### [EXERCISE DATA]
•••••

Lemma collapse_normal s :
  single_spaced (collapse s)
  /\ head_space (collapse s) = false
  /\ head_space (rev (collapse s)) = false.
Proof.
  unfold collapse. split; [|split].
  - destruct (strip_infix (re_sub re_spaces " " s)) as (pre & suf & E).
    apply (single_spaced_infix pre _ suf). rewrite <- E.
    apply sub_spaces_single_spaced.
  - apply strip_head.
  - apply rstrip_last.
Qed.

Lemma collapse_fixed s :
  single_spaced s -> head_space s = false -> head_space (rev s) = false ->
  collapse s = s.
Proof.
  intros Hs Hh Hl. unfold collapse. rewrite sub_spaces_fixed by done.
  by apply strip_fixed.
Qed.

Lemma strip_noise_length s : (length (strip_noise s) <= length s)%nat.
Proof.
  unfold strip_noise. change (lit "") with (@nil ascii).
  etrans; [apply re_sub_length|]. etrans; apply re_sub_length.
Qed.

(** Patterns that cannot match. *)
Lemma drop_head_in (s : str) n c t : drop n s = c :: t -> In c s.
Proof.
  intros E. rewrite <- (take_drop n s), E. apply in_or_app. right. by left.
Qed.

Lemma rep_match_none p g k s : forall lo hi,
  (forall n, k (drop n s) = None) -> rep_match p lo hi g s k = None.
Proof.
  induction s as [|c s IH]; intros lo hi Hk.
  { cbn. destruct lo; [apply (Hk O) | done]. }
  assert (Hstop : match lo with O => k (c :: s) | S _ => None end = None).
  { destruct lo; [apply (Hk O) | done]. }
  cbn [rep_match]. rewrite Hstop.
  rewrite (IH (Nat.pred lo) (dec_hi hi)) by (intros n; apply (Hk (S n))).
  destruct (p c && may_take hi); [|done].
  destruct g; [done|]. by destruct lo.
Qed.

Lemma re_sub_no_match r repl s :
  (forall n, rmatch r (drop n s) Some = None) -> re_sub r repl s = s.
Proof.
  unfold re_sub. induction s as [|c s IH]; intros Hn.
  { pose proof (Hn O) as H0. cbn [drop] in H0. cbn [sub_from].
    by rewrite H0. }
  pose proof (Hn O) as H0. cbn [drop] in H0.
  cbn [sub_from]. rewrite H0. f_equal.
  apply IH. intros n. apply (Hn (S n)).
Qed.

•••••

### [PROMPT]
Within the records above, each line containing "done" is to be returned.

### [THE COMPLETED TASK]
  intros Hs Hh Hl. unfold collapse. rewrite sub_spaces_fixed by done.
  { cbn. destruct lo; [apply (Hk O) | done]. }
  { destruct lo; [apply (Hk O) | done]. }
  destruct (p c && may_take hi); [|done].
  destruct g; [done|]. by destruct lo.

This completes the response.